Declining freight volumes and reconfigured container vessel deployments may give Asia’s ports time to regroup, say industry analysts, who add that investment in infrastructure is badly needed.
When Maersk Line – the world’s largest ocean cargo container company – announced last month that it would stop services to and from 10 ports in China, shipping experts reckoned that it was primarily a move to reduce costs.
Earlier this summer, weak market conditions in the Far East – North America transpacific trade had claimed its first casualty as the French shipping company CMA CGM, Germany-based Hamburg Süd and United Arab Shipping Company decided to withdraw their joint Far East service. According to the Paris-based consultancy, Alphaliner, this move alone would reduce total weekly capacity on the Asia to North America corridor to 429,000 twenty-foot equivalent units (TEUs) by September, marking a decline of 4% from the corresponding period of last year.
Now logistics managers are being told that Maersk will no longer call ocean cargo gateways in Chizhou, Luzhou, Yingkou, Jinzhou, Rizhao, Yueyang, Lijiao, Taiping, Jiaoxin and Nansha old port. It should be noted that all these “niche” ports are currently served by feeder ships that move goods to larger ports where mega-vessels take on the cargo for transpacific carriage.
However, the timing for these decisions might be a blessing in disguise for Asian port operators, contends a recent report issued by Moody’s Investors Service. Analysts there say lackluster global growth, weak commodity prices, high capital expenditure commitments and a liner industry struggling with overcapacity is testing the mettle of these players.
“While the rated port operators in Asia have scope for cost cuts and are generally supported by their dominant market position, their resilience is being tested by these challenging operating conditions,” says Ray Tay, a Moody’s Vice President and Senior Analyst.
According to Moody’s Rated Port Operators – Asia: Challenges on the Rise, the smaller ports in the region are grappling with slowing or negative growth in cargo volumes due to China’s slowdown, sluggish growth in Europe, and persistently weak commodity prices.
“The port operators also have substantial commitments as they seek to cater to ever-larger ships entering service, while overcapacity in the liner industry is making it harder for ports to pass on these costs to their customers,” adds Tay.

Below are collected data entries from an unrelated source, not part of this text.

Lemma fd_at_set st fd x : fd_at st fd <> None -> mjoin (<[fd := x]> (fds st) !! fd) = x.
Proof.
  unfold fd_at. intros H. rewrite list_lookup_insert_eq; [done|].
  apply lookup_lt_is_Some. destruct (fds st !! fd); [done|]. by cbn in H.
Qed.

Lemma fd_at_other st fd j x : j <> fd -> mjoin (<[fd := x]> (fds st) !! j) = fd_at st j.
Proof. intros H. unfold fd_at. by rewrite list_lookup_insert_ne by done. Qed.

Section transfer.
Context (b : store) (p fd : nat) (path : string) (i : data_item).

Lemma transferring_write f st bytes : transferring b p fd path i f st ->
  exists st', write_file fd bytes st = Some st' /\ transferring b p fd path i (put_bytes f bytes) st'.
Proof.
  intros [Hi Hv Hh Hf Ho Hc Hq Hr]. destruct f as [c pos]. cbn [fst snd] in *.
  unfold write_file. fold (fd_at st fd). rewrite Hf. cbn [mbind option_bind].
  rewrite Hc, lookup_insert_eq. cbn [mbind option_bind]. eexists. split; [reflexivity|].
  split; cbn [put_bytes fst snd]; try done.
  - unfold fd_at at 1. cbn [fds set_fds set_files]. apply fd_at_set. by rewrite Hf.
  - intros j Hj. unfold fd_at at 1. cbn [fds set_fds set_files]. rewrite fd_at_other by done. by apply Ho.
  - cbn [files set_fds set_files]. by rewrite insert_insert_eq.
Qed.

Lemma transferring_close f st : transferring b p fd path i f st ->
  exists st', close_file fd st = Some st' /\ heap st' = heap b /\ fd_at st' fd = None
    /\ (forall j, j <> fd -> fd_at st' j = fd_at b j) /\ files st' = <[path := fst f]> (files b)
    /\ pt_dtitem_queue st' = pt_dtitem_queue b /\ requests st' = requests b.
Proof.
  intros [Hi Hv Hh Hf Ho Hc Hq Hr]. unfold close_file. fold (fd_at st fd). rewrite Hf. cbn [mbind option_bind].
  eexists. split; [reflexivity|]. split_and!; try done.
  - unfold fd_at. cbn [fds set_fds]. apply fd_at_set. by rewrite Hf.
  - intros j Hj. unfold fd_at at 1. cbn [fds set_fds]. rewrite fd_at_other by done. by apply Ho.
Qed.

Lemma item_of_heap st : heap b !! p = Some (Some i) -> heap st = heap b -> item_at p st = Some i.
Proof. intros Hi Hh. unfold item_at. by rewrite Hh, Hi. Qed.

(** The file is closed and the item goes to the database. *)
Lemma transferring_queued f st : transferring b p fd path i f st ->
  exists st', (st ← close_file fd st; queue_item p st) = Some st' /\ ended b p fd path f (pt_dtitem_queue b ++ [i])%list st'.
Proof.
  intros Ht. pose proof (tr_item _ _ _ _ _ _ _ Ht) as Hi.
  destruct (transferring_close f st Ht) as (st1 & -> & Hh & Hf & Ho & Hc & Hq & Hr). cbn [mbind option_bind].
  unfold queue_item. rewrite (item_of_heap st1) by done. cbn [mbind option_bind].
  eexists. split; [reflexivity|]. split; try done; cbn; congruence.
Qed.

(** The file is closed and the item freed. *)
Lemma transferring_dropped f st : transferring b p fd path i f st ->
  exists st', (st ← close_item p st; free_item p st) = Some st' /\ ended b p fd path f (pt_dtitem_queue b) st'.
Proof.
  intros Ht. pose proof (tr_item _ _ _ _ _ _ _ Ht) as Hi. pose proof (tr_value _ _ _ _ _ _ _ Ht) as Hv.
  unfold close_item. rewrite (item_of_heap st) by (try done; by apply Ht). cbn [mbind option_bind].
  unfold item_fd. rewrite Hv. cbn [mbind option_bind].
  destruct (transferring_close f st Ht) as (st1 & -> & Hh & Hf & Ho & Hc & Hq & Hr). cbn [mbind option_bind].
  unfold free_item. rewrite (item_of_heap st1) by done. cbn [mbind option_bind].
  eexists. split; [reflexivity|]. split; try done. cbn. by rewrite Hh.
Qed.

(** ** The blocks *)

(** The data of block [k], when it comes undamaged. *)
Definition received (E : nat -> option upload) (k : nat) : option (list Z) :=
  u ← E k; bulk_data_upload_remained_pkt_processor (app_froto_data_upload_parser u).

(** Block [k] comes, under its number if it is undamaged. *)
Definition in_order (E : nat -> option upload) (k : nat) : Prop :=
  exists u, E k = Some u /\ (received E k <> None -> current_block u = Z.of_nat k).

#[global] Instance in_order_dec E k : Decision (in_order E k).
Proof.
  unfold in_order. destruct (E k) as [u|].
  - destruct (decide (received E k <> None -> current_block u = Z.of_nat k)).
    + left. by exists u.
    + right. by intros (u' & [= <-] & ?).
  - right. by intros (u' & ? & _).
Defined.

Lemma block_loop_skips E n T st : exists r, block_loop E n T p true st = Some (r, st) /\ r <> BlocksDone false.
Proof.
  induction n as [|n IH]; cbn [block_loop]; [by eexists|].
  destruct (E _) as [u|]; [|by eexists]. unfold take_block.
  destruct (bulk_data_upload_remained_pkt_processor _); cbn [mbind option_bind]; apply IH.
Qed.

(** Block [k] of [T], when it comes as it should. *)
Lemma take_block_in_order u (k T : nat) f st E :
  transferring b p fd path i f st -> E k = Some u -> in_order E k -> (k < T)%nat ->
  exists st', take_block u (Z.of_nat k) (Z.of_nat T) p false st = Some (false, st')
    /\ match received E k with
       | None => transferring b p fd path i f st'
       | Some bytes => if (S k =? T)%nat then ended b p fd path (put_bytes f bytes) (pt_dtitem_queue b ++ [i])%list st'
                       else transferring b p fd path i (put_bytes f bytes) st'
       end.
Proof.
  intros Ht Hu (u' & Hu' & Hn) Hk. rewrite Hu in Hu'. injection Hu' as <-.
  unfold take_block, received in *. rewrite Hu in *. cbn [mbind option_bind] in *.
  destruct (bulk_data_upload_remained_pkt_processor _) as [bytes|]; [|by eexists].
  rewrite Hn by done. rewrite Z.eqb_refl. rewrite (item_of_heap st) by apply Ht. cbn [mbind option_bind].
  unfold item_fd. rewrite (tr_value _ _ _ _ _ _ _ Ht). cbn [mbind option_bind].
  destruct (transferring_write f st bytes Ht) as (st1 & -> & Ht1). cbn [mbind option_bind].
  destruct (Nat.eqb_spec (S k) T) as [He|He].
  - destruct (Z.leb_spec (Z.of_nat T) (Z.of_nat k + 1)); [|lia].
    destruct (transferring_queued _ _ Ht1) as (st2 & Hq & He2).
    destruct (close_file fd st1) as [st3|]; [|done]. cbn [mbind option_bind] in *. rewrite Hq. by eexists.
  - destruct (Z.leb_spec (Z.of_nat T) (Z.of_nat k + 1)); [lia|]. by eexists.
Qed.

Across the Far East, Moody’s notes transshipment ports where containers are reloaded onto new vessels – such as PSA Corporation Limited and Hutchison Port Holdings Trust are more affected than gateway ports where containers reach their final destination – like Shanghai International Port (Group) Co., Ltd and Adani Ports and Special Economic Zone Limited.
This is because transshipment ports are more sensitive to competitive pressure, whereas huge Pacific Rim ports benefit from innate demand as they serve regions with major populations and industrial centers.

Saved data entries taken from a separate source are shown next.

Lemma short_loop_total E fuel g i delta si st :
  configured si -> (forall g k u, se_reply (E g k) = Some u -> short_ok u) ->
  (31 - i <= fuel)%nat -> (delta = 3 \/ 31 <= i)%nat ->
  exists ok si' st' l gs, short_loop fuel E g i delta si st = Some (ok, si', st') /\ configured si'
    /\ requests st' = (requests st ++ l)%list /\ asked gs l
    /\ (if ok : bool then gs = groups_from fuel i else gs `prefix_of` groups_from fuel i).
Proof.
  intros Hsi HE. revert g i delta si st Hsi. induction fuel as [|fuel IH]; intros g i delta si st Hsi Hf Hd.
  - cbn [short_loop groups_from]. change (List.length collectDataGroup) with 31%nat. destruct (Nat.ltb_spec i 31); [lia|].
    eexists true, _, _, [], []. split_and!; [done..|by rewrite app_nil_r|constructor|done].
  - cbn [short_loop groups_from]. change (List.length collectDataGroup) with 31%nat.
    destruct (Nat.ltb_spec i 31) as [Hi|Hi].
    2:{ eexists true, _, _, [], []. split_and!; [done..|by rewrite app_nil_r|constructor|done]. }
    destruct Hd as [-> | ?]; [|lia]. change INSIGHT_PREDICT_DATA_COLLECT_MAX_NUMBER with 3%nat.
    set (d := if (31 <? i + 3)%nat then (31 - i)%nat else 3%nat).
    assert (1 <= d /\ (d = 3 \/ 31 <= i + d))%nat as [Hd1 Hd2].
    { unfold d. destruct (Nat.ltb_spec 31 (i + 3)); lia. }
    destruct (short_group_total (E g) short_data_retry 0 i d si st Hsi (HE g)) as (ok & si1 & st1 & n & -> & Hc & Hr & Hn).
    cbn [mbind option_bind]. unfold short_data_retry in Hn. destruct ok.
    + destruct (IH (S g) (i + d)%nat d si1 st1 Hc ltac:(lia) Hd2) as (ok2 & si2 & st2 & l & gs & -> & Hc2 & Hr2 & Ha & Hg).
      eexists ok2, _, _, _, ((i, d) :: gs). split_and!; [reflexivity|done|rewrite Hr2, Hr, <- app_assoc; reflexivity|by constructor|].
      destruct ok2; [by rewrite Hg|by apply prefix_cons].
    + eexists false, _, _, _, [(i, d)]. split_and!; [reflexivity|done|exact Hr| |].
      * rewrite <- (app_nil_r (replicate _ _)). constructor; [done|constructor].
      * apply prefix_cons, prefix_nil.
Qed.

Definition short_groups : list (nat * nat) := groups_from COLLECT_FUEL 6.

(** every type is asked for: whatever the sensor answers, as long as its
    messages are complete, the collection of short data ends; if it succeeds, the
    nine groups have been asked for in turn, each one to four times, and they
    contain every short type exactly once, in order. *)
Theorem every_type_is_asked_for SE si st :
  configured si -> (forall g k u, se_reply (SE g k) = Some u -> short_ok u) ->
  concat (map (fun g => rq_types (short_request (fst g) (snd g))) short_groups) = drop 6 collectDataGroup
  /\ exists ok si' st' l gs, short_loop COLLECT_FUEL SE 0 6 3 si st = Some (ok, si', st')
    /\ requests st' = (requests st ++ l)%list /\ asked gs l
    /\ (if ok : bool then gs = short_groups else gs `prefix_of` short_groups).
Proof.
  intros Hsi HE. split; [vm_compute; reflexivity|].
  destruct (short_loop_total SE COLLECT_FUEL 0 6 3 si st Hsi HE) as (ok & si' & st' & l & gs & H & _ & Hr & Ha & Hg);
    [unfold COLLECT_FUEL; lia|by left|]. by exists ok, si', st', l, gs.
Qed.

Lemma every_type_is_asked_for_witness :
  configured wave_si
  /\ exists ok si' st' l gs,
       short_loop COLLECT_FUEL (fun _ k => SimpleEnv (if (k =? 1)%nat then Some (message (Some (wave_meas 50)) true 1 0 [7; 1]) else None)
                                             (MsgEnv (fun _ => 5) (fun _ => true))) 0 6 3 wave_si wave_st = Some (ok, si', st')
       /\ ok = true /\ gs = short_groups /\ asked gs l.
Proof.
  assert (configured wave_si) as Hc by (eexists; split; [reflexivity|split; discriminate]). split; [exact Hc|].
  destruct (every_type_is_asked_for
    (fun _ k => SimpleEnv (if (k =? 1)%nat then Some (message (Some (wave_meas 50)) true 1 0 [7; 1]) else None)
                  (MsgEnv (fun _ => 5) (fun _ => true))) wave_si wave_st Hc) as [_ (ok & si' & st' & l & gs & H & _ & Ha & Hg)].
  { intros g [|[|k]] u; try discriminate. intros [= <-]. repeat constructor.
    - vm_compute in *. congruence || (destruct m; vm_compute in *; injection H; intros; subst; cbn; lia).
    - vm_compute in H. injection H as <-. intros _. vm_compute. by eexists. }
  exists ok, si', st', l, gs. split; [exact H|].
  assert (ok = true) as ->; [|by split_and!].
  revert H. clear. vm_compute. intros [= <- _ _]. reflexivity.
Defined.

(** ** Safety of the whole *)

Lemma attempts_total E r a i dim si st : userData si <> None ->
  (forall k u, we_first (E k) = Some u -> first_ok u) ->
  exists ok st' l, wave_attempts E r a i dim si st = Some (ok, st')
    /\ requests st' = (requests st ++ l)%list /\ (List.length l <= S r)%nat.
Proof.
  intros Hu HE. revert a st. induction r as [|r IH]; intros a st; cbn [wave_attempts].
  all: destruct (attempt_total (E a) i dim si st Hu (HE a)) as (res & st1 & -> & l & Hr & Hl); cbn [mbind option_bind].
  all: destruct res; try (eexists _, _, l; split_and!; [reflexivity|done|lia]).
  destruct (IH (S a) st1) as (ok & st2 & l2 & -> & Hr2 & Hl2). eexists _, _, (l ++ l2)%list.
  split_and!; [reflexivity|by rewrite Hr2, Hr, app_assoc|rewrite length_app; lia].
Qed.

Lemma wave_loop_total acc E n dim si st : userData si <> None ->
  (forall i k u, we_first (E i k) = Some u -> first_ok u) ->
  exists ok st' l, wave_loop acc E n dim si st = Some (ok, st')
    /\ requests st' = (requests st ++ l)%list /\ (List.length l <= 4 * n)%nat.
Proof.
  intros Hu HE. revert dim st. induction n as [|n IH]; intros dim st; cbn [wave_loop].
  { eexists _, _, []. split_and!; [reflexivity|by rewrite app_nil_r|cbn; lia]. }
  destruct (next_dimension _ dim) as [pd dim1]. destruct (negb acc && _).
  { destruct (IH dim1 st) as (ok & st1 & l & -> & Hr & Hl). eexists _, _, l. split_and!; [reflexivity|done|lia]. }
  destruct (attempts_total (E (INSIGHT_PREDICT_WAVEFORM_DATA_END - n)%nat) long_data_retry 0
    (INSIGHT_PREDICT_WAVEFORM_DATA_END - n)%nat pd si st Hu (HE _)) as (ok & st1 & l & -> & Hr & Hl).
  cbn [mbind option_bind]. unfold long_data_retry in Hl. destruct ok; [|eexists _, _, l; split_and!; [reflexivity|done|lia]].
  destruct (IH dim1 st1) as (ok2 & st2 & l2 & -> & Hr2 & Hl2). eexists _, _, (l ++ l2)%list.
  split_and!; [reflexivity|by rewrite Hr2, Hr, app_assoc|rewrite length_app; lia].
Qed.

Lemma wave_required_defined now garbage u : regularSensingPeriod_s u <> 0 -> waveformPeriod_s u <> 0 ->
  exists b u', wave_required now garbage u = Some (b, u').
Proof.
  intros H1 H2. unfold wave_required. destruct (Z.eqb_spec (regularSensingPeriod_s u) 0); [done|]. rewrite andb_false_r.
  match goal with |- context [if lastRegularSensingTime_s u <? ?x then _ else _] => set (e := x) end.
  set (u' := if lastRegularSensingTime_s u <? e then _ else _).
  destruct (_ || _); [|by eauto]. destruct (Z.eqb_spec (waveformPeriod_s u) 0); [done|]. by eauto.
Qed.

Lemma collect_waves_total acc E now garbage si st : configured si ->
  (forall i k u, we_first (E i k) = Some u -> first_ok u) ->
  exists ok si' st' l, collect_waves acc E now garbage si st = Some (ok, si', st')
    /\ requests st' = (requests st ++ l)%list /\ (List.length l <= 24)%nat.
Proof.
  intros (u & Hu & H1 & H2) HE. unfold collect_waves. rewrite Hu.
  destruct (wave_required_defined now garbage u H1 H2) as (b & u' & ->). cbn [mbind option_bind].
  change (S INSIGHT_PREDICT_WAVEFORM_DATA_END) with 6%nat. destruct b.
  - destruct (wave_loop_total acc E 6 0 (set_userData (Some u') si) st ltac:(done) HE) as (ok & st' & l & Hw & Hr & Hl).
    rewrite Hw. cbn [mbind option_bind]. eexists _, _, _, l. split_and!; [reflexivity|done|lia].
  - eexists _, _, _, []. split_and!; [reflexivity|by rewrite app_nil_r|cbn; lia].
Qed.

Lemma asked_length gs l : asked gs l -> (List.length l <= 4 * List.length gs)%nat.
Proof. induction 1 as [|n i delta gs l Hn _ IH]; cbn; [lia|]. rewrite length_app, length_replicate. lia. Qed.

Overcapacity in the liner industry—the key customers of port operators—is also pressuring the operators’ margins. Moody’s forecast global containership capacity will increase by 4.5%-5.5% in 2016, outpacing the expected demand growth of 1.5%-2.5%. Consequently, shipping lines are facing significant pressure on freight rates, which in turn will make it increasingly difficult for port operators to negotiate higher container handling charges.
Nevertheless, Moody’s expects that port operators across Asia have sufficient headroom to weather these trends for the next one to two years.

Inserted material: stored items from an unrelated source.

Lemma decoder_total_witness :
  exists root bs' out' cnt rc, build_decoding_tree (fun _ => true) = Some root /\
    huffman_decode_static (cleared 1) root (replicate 9 7) 9 = Some (bs', out', cnt, rc) /\
    rc = -1 /\ cnt = 8 /\ out' = [0; 0; 0; 0; 0; 0; 0; 0; 7].
Proof.
  destruct (decoder_total (cleared 1) (fun _ => true) (replicate 9 7) 9)
    as (root & bs' & out' & cnt & rc & E1 & E2 & _); [by apply clean_cleared|done|simpl; lia|done|].
  exists root, bs', out', cnt, rc. split; [exact E1|]. split; [exact E2|].
  rewrite build_decoding_tree_eq in E1 by done. injection E1 as <-. vm_compute in E2. by simplify_eq.
Defined.

(** the check mode agrees with the encoder. At the start of a cleared
    stream the check mode changes nothing and announces the very length and
    result code that encoding then has: 0 exactly when the code words fit into
    the buffer. *)
Theorem check_mode_agrees ss bs : Forall is_i16 ss -> clean bs -> pos bs = 0 ->
  Z.of_nat (length (encoding ss)) < 2 ^ 32 ->
  exists total rc t bs', huffman_encode_static ss (Z.of_nat (length ss)) bs 1 true = Some (total, bs, rc) /\
    huffman_encode_static ss (Z.of_nat (length ss)) bs 0 true = Some (t, bs', rc) /\
    total = Z.of_nat (length (encoding ss)) /\ (rc = 0 <-> total <= 8 * buf_size bs) /\ (rc = 0 -> t = total).
Proof.
  intros Hss Hc Hp Hlen. pose proof Hc as [(_ & H32 & _ & Hi & Hp' & _) _].
  destruct (encode_static_eq ss bs true Hss Hc) as (t & bs' & rc & E & Hrc & Ht & _).
  exists (Z.of_nat (length (encoding ss))), rc, t, bs'. unfold room in Hrc. rewrite Hp, andb_true_r in Hrc.
  split.
  { unfold huffman_encode_static. rewrite find_escape, Z.ltb_irrefl, Nat2Z.id, firstn_all. cbn [Z.eqb negb].
    rewrite count_loop_eq by done. cbn [mbind option_bind]. rewrite Z.add_0_l, u32_id by (unfold is_u32; lia).
    rewrite u32_id, andb_true_r by (unfold is_u32, pos in *; lia). subst rc.
    by assert ((buf_size bs * 8 <? Z.of_nat (length (encoding ss))) =
      (Z.to_nat (8 * buf_size bs - 0) <? length (encoding ss))%nat) as -> by lia. }
  split; [exact E|]. split; [done|]. split; [subst rc; case_match; lia|].
  intros H0. rewrite (Ht H0), Z.add_0_l. apply u32_id. unfold is_u32. lia.
Qed.
(** X13.  An uninterrupted run whose arguments parse exits with status
    0 or 1, and with 0 exactly when the interpreter is supported and
    the configuration loads: a missing, unopenable or malformed file
    does not cost the run its success; a path [exists] cannot test, a
    file that is not UTF-8, a text the parser refuses for its size or a
    value without a length does. *)
Theorem exit_status_spec args :
  parse_tokens (argv w) (default_args w) false = Return args ->
  (fst (run script w) = Exited 0 \/ fst (run script w) = Exited 1)
  /\ (fst (run script w) = Exited 0
      <-> ~ below_minimum (version_info w)
          /\ config_loads w (config args) = true).
Proof.
  intros Hparse.
  assert (Hcases :
            (fst (run script w) = Exited 0
             /\ ~ below_minimum (version_info w)
             /\ config_loads w (config args) = true)
            \/ (fst (run script w) = Exited 1
                /\ (below_minimum (version_info w)
                    \/ config_loads w (config args) = false))).
  { destruct (tuple_ltb (as_tuple (version_info w)) [CInt 3; CInt 8])
      as [[|]|] eqn:Hv.
    - apply version_test_below in Hv. right.
      rewrite (status_too_old args Hparse Hv). auto.
    - apply version_test_supported in Hv.
      destruct (config_loads w (config args)) eqn:Hconf.
      + left. destruct (main_body_completes args (at_try args) Hv Hconf)
          as (st' & Hbody).
        rewrite (run_script_status args 0 st' Hparse
                   (try_return _ _ _ _ _ _ Hbody)).
        auto.
      + right. split; [|auto]. unfold config_loads in Hconf.
        destruct (files w (config args)) as [| | |content|k] eqn:Hf;
          try discriminate.
        -- destruct (utf8_error content) as [pos|] eqn:Hutf.
           ++ exact (status_undecodable args content pos Hparse Hv Hf Hutf).
           ++ destruct (json_loads w content) as [v|msg pos|r msg] eqn:Hjson;
                [|discriminate|].
              ** exact (status_unsized args content v Hparse Hv Hf Hutf Hjson
                          Hconf).
              ** eapply status_error; [exact Hparse|].
                 apply (main_body_load_raises args _ _ _ Hv).
                 exact (load_config_refused w quiet _ content r msg _
                          Hf Hutf Hjson).
        -- eapply status_error; [exact Hparse|].
           apply (main_body_load_raises args _ _ _ Hv).
           exact (load_config_exists_raises w quiet _ k _ Hf Hconf).
    - rewrite version_test in Hv. discriminate. }
  split.
  - destruct Hcases as [(H & _) | (H & _)]; auto.
  - split.
    + intros H0. destruct Hcases as [(_ & H) | (H1 & _)]; trivial.
      rewrite H1 in H0. discriminate.
    + intros (Hv & Hconf). destruct Hcases as [(H & _) | (_ & [H | H])];
        trivial; [contradiction | congruence].
Qed.

End Outcomes.

(** * Further properties of the handlers of [main] *)

Lemma not_exception_not_recognized e :
  isinstance e Exception_ = false ->
  isinstance e OSError_ = false /\ isinstance e ValueError_ = false.
Proof.
  unfold isinstance. intros H. split.
  - destruct (issubclass (class_of e) OSError_) eqn:E; trivial.
    apply oserror_is_exception in E. congruence.
  - destruct (issubclass (class_of e) ValueError_) eqn:E; trivial.
    apply valueerror_is_exception in E. congruence.
Qed.

(** X18.  An exception that is neither an error nor a user interrupt
    ([SystemExit], [GeneratorExit] and their subclasses) matches none
    of the three [except] clauses of [main]: whatever protected block
    raises it, it leaves [main] unchanged, with nothing logged and no
    traceback printed by [main]. *)
Theorem main_try_passes_exits args (body : M Z) w st e st1 :
  body w st = (Raise e, st1) ->
  isinstance e Exception_ = false ->
  isinstance e KeyboardInterrupt_ = false ->
  main_try args body w st = (Raise e, st1).
Proof.
  intros Hbody Herr Hki.
  destruct (not_exception_not_recognized e Herr) as [Hos Hval].
  unfold main_try. rewrite (try_raise _ _ _ _ _ _ Hbody).
  cbn [main_handlers dispatch]. unfold catches. cbn [fst existsb].
  rewrite Hki, Hos, Hval, Herr. reflexivity.
Qed.

Lemma main_body_returns args w st status st' :
  main_body args w st = (Return status, st') -> status = 0 \/ status = 1.
Proof.
  unfold main_body. intros H.
  apply bind_inv_return in H. destruct H as (ok & st1 & _ & H).
  destruct ok; simpl in H.
  - apply bind_inv_return in H. destruct H as (v & st2 & _ & H).
    apply bind_inv_return in H. destruct H as (n & st3 & _ & H).
    apply bind_inv_return in H. destruct H as (_ & st4 & _ & H).
    apply bind_inv_return in H. destruct H as (_ & st5 & _ & H).
    apply bind_inv_return in H. destruct H as (_ & st6 & _ & H).
    apply bind_inv_return in H. destruct H as (_ & st7 & _ & H).
    injection H as <- _. auto.
  - apply bind_inv_return in H. destruct H as (_ & st2 & _ & H).
    injection H as <- _. auto.
Qed.

(** X19.  [main] returns nothing but 0, 1 or 130, and 130 only in a run
    the user interrupts. *)
Theorem main_return_values w st status st' :
  main w st = (Return status, st') ->
  (status = 0 \/ status = 1 \/ status = 130)
  /\ (interrupt w = None -> status <> 130).
Proof.
  intros H. rewrite main_prelude in H.
  apply bind_inv_return in H. destruct H as (args & st1 & _ & H).
  unfold main_try in H. apply try_inv in H.
  destruct H as [(a & H & Ha) | (e & st2 & Hbody & H)].
  - injection Ha as <-. apply main_body_returns in H.
    split; [tauto|]. intros _. destruct H as [-> | ->]; discriminate.
  - cbn [main_handlers dispatch] in H. unfold catches in H.
    cbn [fst snd existsb] in H.
    destruct (isinstance e KeyboardInterrupt_) eqn:Hki.
    + simpl in H.
      apply bind_inv_return in H. destruct H as (_ & st3 & _ & H).
      injection H as <- _. split; [tauto|].
      intros Hq. pose proof (raises_errors_main_body args _ _ _ _ Hq Hbody) as He.
      apply exception_not_interrupt in He. unfold isinstance in Hki.
      congruence.
    + simpl in H.
      destruct (isinstance e OSError_ || (isinstance e ValueError_ || false)).
      * apply bind_inv_return in H. destruct H as (_ & st3 & _ & H).
        apply bind_inv_return in H. destruct H as (_ & st4 & _ & H).
        injection H as <- _. split; [tauto|]. discriminate.
      * exfalso. destruct (isinstance e Exception_ || false).
        -- revert H. apply bind_no_return. intros _ w1 s1 b1 s2.
           apply bind_no_return. intros _ w2 s3 b2 s4.
           apply raise_no_return.
        -- revert H. apply raise_no_return.
Qed.

(** * Further properties of interrupted runs *)

Lemma interruptible_dispatch_any {A} (hs : list (handler A)) e :
  Forall (fun h => forall e', interruptible (snd h e')) hs ->
  interruptible (dispatch hs e).
Proof.
  induction 1 as [|h hs Hh _ IH]; simpl.
  - apply interruptible_raise.
  - destruct (catches h e); [apply Hh | exact IH].
Qed.

Lemma interruptible_print_exc e : interruptible (print_exc e).
Proof. apply interruptible_call. reflexivity. Qed.

Lemma interruptible_sys_exit status : interruptible (sys_exit status).
Proof. apply interruptible_call. reflexivity. Qed.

Indeed, most “rated” container port operators have scope to take corrective measures such as debt, dividend and capacity reductions, while they also benefit from dominant market positions that underpin continued cash flow generation.
One would hope that when the fortunes for transpacific ocean carriers are finally reversed, there will be more options for vessel deployments and supply chain optimization.